La ansiedad de Cheng Yi alcanzó su punto máximo, pero estaba demasiado angustiada para saber a quién recurrir.

Zhang Man no estaba y Liu Sisi la ignoraba.

Solo había estado fuera medio día, así que ¿cómo habían llegado las cosas a este punto?

La inspiración la iluminó en su momento de necesidad.

¿No eran los foros de la escuela el mejor lugar para enterarse de los últimos cotilleos?
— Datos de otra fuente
(** * Progressive mask revelation: [dilate_mask] and [MaskUpdate]

    A shallow embedding of [utils/torch.py] (functions [dilate_mask] and
    class [MaskUpdate]) together with the properties of the revelation
    scheduler.

    Modelling choices.
    - A tensor is a handle (dtype, shape, buffer address) into a store of
      flat row-major buffers, so that views ([squeeze], [reshape],
      [from_numpy]) share their buffer and in-place writes are visible
      through every alias, as in torch and numpy.
    - Tensor elements are rationals kept in lowest terms: the masks hold 0
      and 1, on which the arithmetic of [update] is exact in any float type.
    - The dropout probability is a Python float: it is computed in binary64
      with rounding to nearest, ties to even, and a double is the rational
      it denotes (in doubles [1. / step * step] falls just short of 1 for
      some steps, 49 for instance, so that the last probability of an epoch
      is then [2^-53] instead of 0).
    - [grow_calls] in the store is a ghost counter of the calls of
      [dilate_mask]; no code reads it.
    - Python exceptions are outcomes of a state-and-exception monad in
      which the state survives an exception.
    - The random source read by [F.dropout] is an explicit argument: a
      function giving the uniform draw in [0,1) used for each element.

    The other functions of the two modules that are plain control flow over
    numbers, strings and arrays are embedded as well: the class
    [EarlyStopping], [get_params], [get_noise] and [build_noise_tensor],
    [add_rand_mask], and [bool2bin] of [utils/processing.py]. They build
    their values afresh, so their arrays are modelled by value. Their random
    sources are arguments too: the values written by the noise fillers, and
    the permutation drawn by [np.random.choice]. *)

From Stdlib Require Import ZArith QArith Qround Qpower Lia Lqa Sorted.
From Stdlib Require Import Ascii.
From stdpp Require Import base list strings.

Local Open Scope Z_scope.

(** ** Scalars *)

Definition q_sub (x y : Q) : Q := Qred (x - y).
Definition q_add (x y : Q) : Q := Qred (x + y).
Definition q_mul (x y : Q) : Q := Qred (x * y).
Definition q_div (x y : Q) : Q := Qred (x / y).

(** [x != 0] on a tensor element. *)
Definition nonzero (x : Q) : bool := negb (Qeq_bool x 0).

(** Conversion of a float to [np.uint8]: truncation toward zero, then
    reduction modulo 256. *)
Definition astype_uint8 (x : Q) : Z := Z.quot (Qnum x) (Zpos (Qden x)) mod 256.

(** ** Binary floating point

    A finite double is the rational it denotes. [round_float prec emin]
    rounds a rational to the nearest multiple of [2^e], ties to the even
    multiple, where [e] is the exponent of the binade of the number, and at
    least [emin]: with [prec = 53] and [emin = -1074] this is the rounding
    of binary64, subnormal numbers included. The results computed below
    stay far from the largest double, except for the conversion of integers,
    where Python raises [OverflowError]. *)

Definition pow2 (e : Z) : Q := (2 ^ e)%Q.

(** [floor (log2 x)] for a positive [x]. *)
Definition ilog2 (x : Q) : Z :=
  let d := Z.log2 (Qnum x) - Z.log2 (Zpos (Qden x)) in
  if Qle_bool (pow2 d) x then d else d - 1.

(** The nearest integer, ties to even. *)
Definition rne (q : Q) : Z :=
  let f := Qfloor q in
  match (q - inject_Z f ?= 1 # 2)%Q with
  | Lt => f
  | Gt => f + 1
  | Eq => if Z.even f then f else f + 1
  end.

Definition round_pos (prec emin : Z) (x : Q) : Q :=
  let e := Z.max (ilog2 x - (prec - 1)) emin in
  (inject_Z (rne (x / pow2 e)) * pow2 e)%Q.

Definition round_float (prec emin : Z) (x : Q) : Q :=
  match (x ?= 0)%Q with
  | Eq => 0%Q
  | Gt => round_pos prec emin x
  | Lt => (- round_pos prec emin (- x))%Q
  end.

Definition double (x : Q) : Q := Qred (round_float 53 (-1074) x).

(** [x / y], [x * y] and [x - y] on doubles. *)
Definition f64_div (x y : Q) : Q := double (x / y).
Definition f64_mul (x y : Q) : Q := double (x * y).
Definition f64_sub (x y : Q) : Q := double (x - y).

(** ** Outcomes and the state-and-exception monad *)

Inductive exn : Type := ZeroDivisionError | ValueError | IndexError | OverflowError.

(** [Stuck] marks an input that lies outside the fragment of numpy, torch
    and OpenCV covered here (for instance a mask of four axes or more);
    it is never the model of a Python exception. *)
Inductive outcome (A : Type) : Type :=
  | Ok (a : A)
  | Raise (e : exn)
  | Stuck.
Arguments Ok {A} a.
Arguments Raise {A} e.
Arguments Stuck {A}.

Definition M (St A : Type) : Type := St -> outcome A * St.

Definition ret {St A : Type} (a : A) : M St A := fun s => (Ok a, s).

Definition bind {St A B : Type} (m : M St A) (k : A -> M St B) : M St B :=
  fun s =>
    match m s with
    | (Ok a, s') => k a s'
    | (Raise e, s') => (Raise e, s')
    | (Stuck, s') => (Stuck, s')
    end.

Definition raise {St A : Type} (e : exn) : M St A := fun s => (Raise e, s).
Definition stuck {St A : Type} : M St A := fun s => (Stuck, s).

Notation "'let!' x ':=' m 'in' k" := (bind m (fun x => k))
  (at level 10, x pattern, m at level 99, k at level 200).
Notation "m ';;' k" := (bind m (fun _ => k))
  (at level 100, k at level 200, right associativity).

(** [for i in range(count)], starting at [i]. *)
Fixpoint for_range {St : Type} (body : nat -> M St unit) (i count : nat) : M St unit :=
  match count with
  | O => ret tt
  | S c => body i ;; for_range body (S i) c
  end.

(** ** The store of array buffers *)

(** [grow_calls] is a ghost counter of the invocations of [dilate_mask]. *)
Record World : Type := mkWorld {
  mem : list (list Q);
  grow_calls : nat
}.

Definition alloc (d : list Q) : M World nat :=
  fun w => (Ok (length (mem w)),
            {| mem := mem w ++ [d]; grow_calls := grow_calls w |}).

Definition load (l : nat) : M World (list Q) :=
  fun w => match mem w !! l with
           | Some d => (Ok d, w)
           | None => (Stuck, w)
           end.

Definition store (l : nat) (d : list Q) : M World unit :=
  fun w => (Ok tt, {| mem := <[l := d]> (mem w); grow_calls := grow_calls w |}).

Definition tick : M World unit :=
  fun w => (Ok tt, {| mem := mem w; grow_calls := S (grow_calls w) |}).

(** ** Tensors *)

Inductive dtype : Type := float32 | float64.

Record Tensor : Type := mkTensor {
  t_dtype : dtype;
  t_shape : list nat;
  t_buf : nat
}.

Definition numel (shape : list nat) : nat := foldr Nat.mul 1%nat shape.

(** [t.clone()]: a copy in a new buffer. *)
Definition clone (t : Tensor) : M World Tensor :=
  let! d := load (t_buf t) in
  let! l := alloc d in
  ret {| t_dtype := t_dtype t; t_shape := t_shape t; t_buf := l |}.

(** [a.squeeze()]: a view without the axes of size one. *)
Definition squeeze (a : Tensor) : Tensor :=
  {| t_dtype := t_dtype a;
     t_shape := filter (fun n => n <> 1%nat) (t_shape a);
     t_buf := t_buf a |}.

(** [a.reshape(shape)]: a view with another shape. *)
Definition reshape (a : Tensor) (shape : list nat) : Tensor :=
  {| t_dtype := t_dtype a; t_shape := shape; t_buf := t_buf a |}.

(** [np.empty_like(a)]: a new buffer; its unspecified contents are taken
    to be zeros. *)
Definition empty_like (a : Tensor) : M World Tensor :=
  let! l := alloc (replicate (numel (t_shape a)) 0%Q) in
  ret {| t_dtype := t_dtype a; t_shape := t_shape a; t_buf := l |}.

(** [a[i]] read along the leading axis; [sz] is the size of one slice. *)
Definition slice (sz i : nat) (d : list Q) : list Q := take sz (drop (i * sz) d).

Definition getitem (a : Tensor) (sz i : nat) : M World (list Q) :=
  let! d := load (t_buf a) in ret (slice sz i d).

(** [a[i] = v], written in place. *)
Definition set_slice (sz i : nat) (v d : list Q) : list Q :=
  take (i * sz) d ++ v ++ drop (i * sz + sz) d.

Definition setitem (a : Tensor) (sz i : nat) (v : list Q) : M World unit :=
  let! d := load (t_buf a) in store (t_buf a) (set_slice sz i v d).

(** ** OpenCV's [dilate] on one 8-bit plane

    [dst(x,y)] is the maximum of [src(x + x' - anchor.x, y + y' - anchor.y)]
    over the non-zero kernel elements [(x',y')]; the default anchor is the
    kernel centre [(cols/2, rows/2)], and pixels outside the plane never
    win the maximum (constant border at the lowest value). *)

Definition np_ones (rows cols : nat) : list (list Z) := replicate rows (replicate cols 1).

Definition kernel_offsets (kernel : list (list Z)) : list (Z * Z) :=
  let ay := Z.of_nat (length kernel) / 2 in
  let ax := Z.of_nat (length (default [] (head kernel))) / 2 in
  concat (imap (fun ky row =>
            omap id (imap (fun kx e =>
              if e =? 0 then None else Some (Z.of_nat ky - ay, Z.of_nat kx - ax)) row))
          kernel).

Definition pixel (h w : nat) (img : list Z) (y x : Z) : Z :=
  if (0 <=? y) && (y <? Z.of_nat h) && (0 <=? x) && (x <? Z.of_nat w)
  then default 0 (img !! Z.to_nat (y * Z.of_nat w + x))
  else 0.

Definition dilate_pixel (h w : nat) (offs : list (Z * Z)) (img : list Z) (j : nat) : Z :=
  let y := Z.of_nat j / Z.of_nat w in
  let x := Z.of_nat j mod Z.of_nat w in
  foldr Z.max 0 (fmap (fun o => pixel h w img (y + fst o) (x + snd o)) offs).

Definition dilate_once (h w : nat) (offs : list (Z * Z)) (img : list Z) : list Z :=
  fmap (dilate_pixel h w offs img) (seq 0 (h * w)).

Definition cv2_dilate (h w : nat) (img : list Z) (kernel : list (list Z))
    (iterations : nat) : list Z :=
  Nat.iter iterations (dilate_once h w (kernel_offsets kernel)) img.

(** ** [dilate_mask]

    After [squeeze], a mask of three axes is a stack of 2-D planes, each
    dilated by OpenCV as an image. In a mask of two axes each slice
    [mask_np[i]] is a 1-D array, which OpenCV takes as a single line of
    pixels, here one column of [h] rows (as one row of [h] columns the
    result is the same, the kernel being symmetric): each line is dilated
    along its length. A 0-d array has no [shape[0]]. Arrays of one axis
    (whose slices are scalars) and of four axes or more are outside the
    fragment. *)

Definition dilate_body (mask_np mask_res : Tensor) (h w : nat)
    (kernel : list (list Z)) (iterations : nat) (i : nat) : M World unit :=
  let! mi := getitem mask_np (h * w) i in
  let m := fmap astype_uint8 mi in
  if (h =? 0)%nat || (w =? 0)%nat then stuck
  else setitem mask_res (h * w) i (fmap inject_Z (cv2_dilate h w m kernel iterations)).

Definition dilate_mask (mask : Tensor) (iterations : nat) : M World Tensor :=
  tick ;;
  let kernel := np_ones 2 2 in
  let ddtype := t_dtype mask in
  let! mask_t := clone mask in
  let shape := t_shape mask_t in
  let mask_np := squeeze mask_t in
  let! mask_res := empty_like mask_np in
  match t_shape mask_np with
  | [] => raise IndexError
  | [n; h] =>
      for_range (dilate_body mask_np mask_res h 1 kernel iterations) 0 n ;;
      ret {| t_dtype := ddtype; t_shape := shape; t_buf := t_buf (reshape mask_res shape) |}
  | [n; h; w] =>
      for_range (dilate_body mask_np mask_res h w kernel iterations) 0 n ;;
      ret {| t_dtype := ddtype; t_shape := shape; t_buf := t_buf (reshape mask_res shape) |}
  | _ => stuck
  end.

(** ** Tensor arithmetic, [F.dropout] and masked assignment *)

Definition promote (a b : dtype) : dtype :=
  match a, b with
  | float32, float32 => float32
  | _, _ => float64
  end.

(** [a - b] and [a + b] on tensors of one shape; broadcasting between
    different shapes is outside the fragment. *)
Definition tensor_binop (f : Q -> Q -> Q) (a b : Tensor) : M World Tensor :=
  if decide (t_shape a = t_shape b) then
    let! da := load (t_buf a) in
    let! db := load (t_buf b) in
    let! l := alloc (zip_with f da db) in
    ret {| t_dtype := promote (t_dtype a) (t_dtype b); t_shape := t_shape a; t_buf := l |}
  else stuck.

Definition tensor_sub : Tensor -> Tensor -> M World Tensor := tensor_binop q_sub.
Definition tensor_add : Tensor -> Tensor -> M World Tensor := tensor_binop q_add.

(** [noise.bernoulli_(1 - p)] followed by [noise.div_(1 - p)]: element [i]
    is kept when its uniform draw [u i] falls below [1 - p]. *)
Definition dropout_noise (p : Q) (u : nat -> Q) (n : nat) : list Q :=
  fmap (fun i => q_div (if Qle_bool (1 - p) (u i) then 0 else 1) (1 - p)) (seq 0 n).

(** [F.dropout(input, p)] in training mode. A probability outside [0,1]
    raises [ValueError]; [p == 0] or an empty input returns the input
    itself; [p == 1] returns [input * 0]; otherwise [input * noise]. *)
Definition F_dropout (input : Tensor) (p : Q) (u : nat -> Q) : M World Tensor :=
  if negb (Qle_bool 0 p) || negb (Qle_bool p 1) then raise ValueError
  else if Qeq_bool p 0 || (numel (t_shape input) =? 0)%nat then ret input
  else
    let! d := load (t_buf input) in
    let! l := alloc (if Qeq_bool p 1 then fmap (fun x => q_mul x 0) d
                     else zip_with q_mul d (dropout_noise p u (length d))) in
    ret {| t_dtype := t_dtype input; t_shape := t_shape input; t_buf := l |}.

(** [a[a != 0] = v], written in place. *)
Definition setitem_nonzero (a : Tensor) (v : Q) : M World unit :=
  let! d := load (t_buf a) in
  store (t_buf a) (fmap (fun x => if nonzero x then v else x) d).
Excusándose, llegó a su pupitre y rápidamente buscó las últimas noticias en los foros de la escuela.

Su nombre brillaba en negrita, ocupando gran parte de la sección de tendencias.

Palabras como «malvada» y «desalmada» se repetían varias veces.

Cheng Yi hizo clic en la publicación más popular y descubrió lo que había ocurrido en su ausencia.

Fue demasiado.

Se desplomó en su silla, como una muñeca a la que le hubieran cortado los hilos.

¿Cómo pudo haber pasado esto?

Solo se había enfadado y no había querido coger la llamada de Zhang Man, así que ¿cómo se había descontrolado todo, evolucionando en una dirección que no podría haber predicho?

Justo en ese momento, un compañero de clase pasó a su lado y tiró sin querer su estuche.

Se disculpó de inmediato.

—No pasa nada.

Yo…

—dijo Cheng Yi rápidamente.

Antes de que pudiera terminar, el estudiante recogió el estuche con un pañuelo de papel limpio antes de tirarlo a la papelera.

Las palabras de Cheng Yi se quedaron atascadas en su pecho.